* What the task requires: Retype the records below from their first line through the line containing "list of records);", and include nothing else.

Dataset entries:
..........

(** * backupy: the path tree, its visibility filter and the configuration
      round trip

    A shallow embedding of [backupy.py].  Python objects live in a store (a
    list of records); a reference to a [BackupPath] is its position in that
    store, so that the in-place updates a child performs on its ancestors
    are visible through every alias, as in the source.  Code that may raise
    runs in a state-and-exception monad. *)

From Stdlib Require Import ZArith Lia String Ascii DecimalString Sorted.
From stdpp Require Import base numbers list strings.
(** X12. The pair flag is an injective encoding: two index pairs that get
    the same [-e i j] token are the same pair. So in epistasis mode the jobs
    of one file for one sweep value are pairwise distinct. *)
Theorem epistasis_jobs_distinct :
  (∀ i j i' j' : nat,
     format_e [i; j] = format_e [i'; j'] → i = i' ∧ j = j')
  ∧ (∀ (const args : list string) (tp53 : bool) (f : string) (npath : nat),
       epistasis_npath gzip_open_rt gzip_json_load const f = Ok npath →
       NoDup (yielded (iter_file gzip_open_rt gzip_json_load
                         const args true tp53 f))).
Proof.
  split; [apply pair_flag_inj|].
  intros const args tp53 f npath Hn.
  rewrite (iter_file_epistasis _ _ _ _ _ _ _ Hn). cbn [yielded].
  rewrite epistasis_jobs_map. apply NoDup_fmap_2_strong.
  - intros x y (i & j & ->)%combinations_2_shape
      (i' & j' & ->)%combinations_2_shape Heq.
    apply app_inv_head in Heq.
    destruct (pair_flag_inj i j i' j') as [-> ->]; [|done].
    cbn in Heq. cbn. congruence.
  - eapply StronglySorted_irrefl_NoDup;
      [apply lex_lt_irrefl|apply combinations_2_seq_sorted].
Qed.
End MoreEpistasis.

Section MoreSweep.
Context (gzip_open_rt : string → result (list string))
        (gzip_json_load : string → result json)
        (make_args : list (string * Z) → list string).

Lemma for_each_app {X} (xs ys : list X) (body : X → gen unit) :
  for_each (xs ++ ys) body = (for_each xs body ;; for_each ys body).
Proof.
  induction xs as [|x xs IH]; cbn [app for_each].
  - unfold mret, gen_ret. rewrite gen_bind_ok. cbn [app]. apply gen_eta.
  - rewrite IH. unfold mbind, gen_bind.
    destruct (outcome (body x)) as [[]|e]; cbn [yielded outcome]; [|done].
    destruct (outcome (for_each xs body)) as [[]|e]; cbn [yielded outcome];
      [|done].
    by rewrite app_assoc.
Qed.

Lemma range_Z_app (b m e : Z) :
  (b ≤ m ≤ e)%Z → range_Z b e = range_Z b m ++ range_Z m e.
Proof.
  intros Hm. unfold range_Z.
  replace (Z.to_nat (e - b)) with (Z.to_nat (m - b) + Z.to_nat (e - m)) by lia.
  rewrite seq_app, map_app. f_equal. cbn [Nat.add].
  replace (seq (Z.to_nat (m - b)) (Z.to_nat (e - m)))
    with (map (Nat.add (Z.to_nat (m - b))) (seq 0 (Z.to_nat (e - m))))
    by (rewrite <- (Nat.add_0_r (Z.to_nat (m - b))) at 2; apply fmap_add_seq).
  rewrite map_map.
  apply map_ext. intros i. lia.
Qed.

(** X13. Sweeps compose: the generator for a sweep range made of two
    consecutive parts is the generator of the first part followed, when that
    one ends normally, by the generator of the second part. For [main], the
    run from [begin] to [end] is the run from [begin] to [mid] followed by
    the run from [mid] to [end], for every [begin <= mid <= end]. *)
Theorem iter_args_sweep_app (infiles : list string) (range_1 range_2 : list Z)
    (concurrency : Z) (rest : list string) (epistasis tp53 dry_run : bool) :
  iter_args gzip_open_rt gzip_json_load make_args
    infiles (range_1 ++ range_2) concurrency rest epistasis tp53
  = (iter_args gzip_open_rt gzip_json_load make_args
       infiles range_1 concurrency rest epistasis tp53;;
     iter_args gzip_open_rt gzip_json_load make_args
       infiles range_2 concurrency rest epistasis tp53)
  ∧ (∀ b m e : Z, (b ≤ m ≤ e)%Z →
       main_it gzip_open_rt gzip_json_load make_args
         (CliArgs dry_run concurrency b e epistasis tp53 infiles) rest
       = (main_it gzip_open_rt gzip_json_load make_args
            (CliArgs dry_run concurrency b m epistasis tp53 infiles) rest;;
          main_it gzip_open_rt gzip_json_load make_args
            (CliArgs dry_run concurrency m e epistasis tp53 infiles) rest)).
Proof.
  assert (∀ r1 r2,
    iter_args gzip_open_rt gzip_json_load make_args
      infiles (r1 ++ r2) concurrency rest epistasis tp53
    = (iter_args gzip_open_rt gzip_json_load make_args
         infiles r1 concurrency rest epistasis tp53;;
       iter_args gzip_open_rt gzip_json_load make_args
         infiles r2 concurrency rest epistasis tp53)) as Happ.
  { intros r1 r2. unfold iter_args.
    by rewrite !sequential_single, map_app, for_each_app. }
  split; [apply Happ|].
  intros b m e Hm. unfold main_it.
  cbn [cli_begin cli_end cli_infile cli_jobs cli_epistasis cli_tp53].
  by rewrite (range_Z_app b m e Hm), Happ.
Qed.
End MoreSweep.

Lemma iter_args_first_failure_witness :
  iter_args Example.open_rt Example.json_load Example.make_args
    (["genotype.json.gz"] ++ "nocycle.json.gz" :: ["genotype.json.gz"])
    [2%Z; 3%Z] 3 [] false true
  = Gen (yielded (iter_args Example.open_rt Example.json_load Example.make_args
                    ["genotype.json.gz"] [2%Z] 3 [] false true))
        (Raise ValueError)
  ∧ length (yielded (iter_args Example.open_rt Example.json_load Example.make_args
                       ["genotype.json.gz"] [2%Z] 3 [] false true))
    = sum_list [1].
Proof.
  apply (iter_args_first_failure Example.open_rt Example.json_load
           Example.make_args ["genotype.json.gz"] ["genotype.json.gz"]
           "nocycle.json.gz" 2 [3%Z] 3 [] false true [1] ValueError).
  - repeat constructor.
  - reflexivity.
Defined.

Lemma iter_args_epistasis_jobs_witness :
  iter_args Example.open_rt Example.json_load Example.make_args
    ["result.tsv.gz"; "plain.tsv.gz"] (range_Z 5 6) 3 ["-g"] true false
  = Gen [ ["likeligrid"; "-j3"; "-g"; "-e 0 1"; "--s=5"; "result.tsv.gz"];
          ["likeligrid"; "-j3"; "-g"; "-e 0 2"; "--s=5"; "result.tsv.gz"];
          ["likeligrid"; "-j3"; "-g"; "-e 1 2"; "--s=5"; "result.tsv.gz"];
          ["likeligrid"; "-j3"; "-g"; "-e 0 1"; "--s=5"; "plain.tsv.gz"] ]
        (Ok tt).
Proof.
  apply (iter_args_epistasis_jobs Example.open_rt Example.json_load
           Example.make_args ["result.tsv.gz"; "plain.tsv.gz"] [3; 2]
           (range_Z 5 6) 3 ["-g"] false).
  repeat constructor.
Defined.

Lemma count_pathways_tsv_header_only_witness :
  count_pathways_tsv_lines
    (["# likeligrid" +:+ Example.eol]
     ++ (join_tab ["loglik"; "Cycle"; "Damage"] +:+ Example.eol)
        :: [join_tab ["-12.5"; "1.0"; "1.0"] +:+ Example.eol])
  = count_pathways_tsv_lines [join_tab ["loglik"; "Cycle"; "Damage"]].
Proof.
  apply (count_pathways_tsv_header_only ["# likeligrid" +:+ Example.eol]
           [join_tab ["-12.5"; "1.0"; "1.0"] +:+ Example.eol]
           (join_tab ["loglik"; "Cycle"; "Damage"]) Example.eol).
  - repeat constructor.
  - vm_compute. discriminate.
  - reflexivity.
Defined.

Lemma count_pathways_tsv_two_fields_witness :
  count_pathways_tsv_lines Example.result_lines = Ok 3.
Proof.
  apply (count_pathways_tsv_two_fields ["# likeligrid" +:+ Example.eol]
           [join_tab ["-12.5"; "1.0"; "1.0"; "1.0"; "1.0"] +:+ Example.eol]
           (join_tab ["loglik"; "Cycle"; "Damage"; "Growth"; "Cycle:Damage"]
            +:+ Example.eol)
           ["loglik"; "Cycle"; "Damage"; "Growth"; "Cycle:Damage"]).
  - repeat constructor.
  - vm_compute. discriminate.
  - reflexivity.
  - cbn. lia.
Defined.

Lemma count_pathways_tsv_errors_witness :
  Example.open_rt "loglik.tsv.gz" = Raise IndexError
  ∨ IndexError = UnboundLocalError ∨ IndexError = IndexError.
Proof.
  apply (count_pathways_tsv_errors Example.open_rt "loglik.tsv.gz" IndexError).
  reflexivity.
Defined.


Lemma tp53_pair_other_documents_witness :
  tp53_pleiotropic_pair
    (λ _, Ok (JDict {[ "pathway" := JStr "Damage,Cycle" ]})) "genotype.json.gz"
  = Ok (7, 0).
Proof.
  refine (proj1 (proj2 (proj2 (proj2
            (tp53_pair_other_documents
               (λ _, Ok (JDict {[ "pathway" := JStr "Damage,Cycle" ]}))
               "genotype.json.gz" _ _))))
            {[ "pathway" := JStr "Damage,Cycle" ]} "Damage,Cycle" 7 0 _ _ _ _);
    reflexivity.
Defined.

Section BlankColumns.
Implicit Types (fields blanks : list string) (s t : string).

Lemma all_space_app s t : all_space (s +:+ t) = all_space s && all_space t.
Proof.
  induction s as [|c s IH]; [done|].
  rewrite string_app_cons. cbn [all_space]. by rewrite IH, andb_assoc.
Qed.

Lemma string_app_empty_r s : s +:+ "" = s.
Proof. induction s as [|c s IH]; [done|]. by rewrite string_app_cons, IH. Qed.

Lemma all_space_join_tab blanks :
  Forall (λ b, all_space b = true) blanks → all_space (join_tab blanks) = true.
Proof.
  unfold join_tab. induction 1 as [|b blanks Hb _ IH]; [done|].
  cbn [join]. destruct blanks; [done|].
  by rewrite !all_space_app, Hb, IH.
Qed.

..........

* Answer below:
(** * backupy: the path tree, its visibility filter and the configuration
      round trip

    A shallow embedding of [backupy.py].  Python objects live in a store (a
    list of records); a reference to a [BackupPath] is its position in that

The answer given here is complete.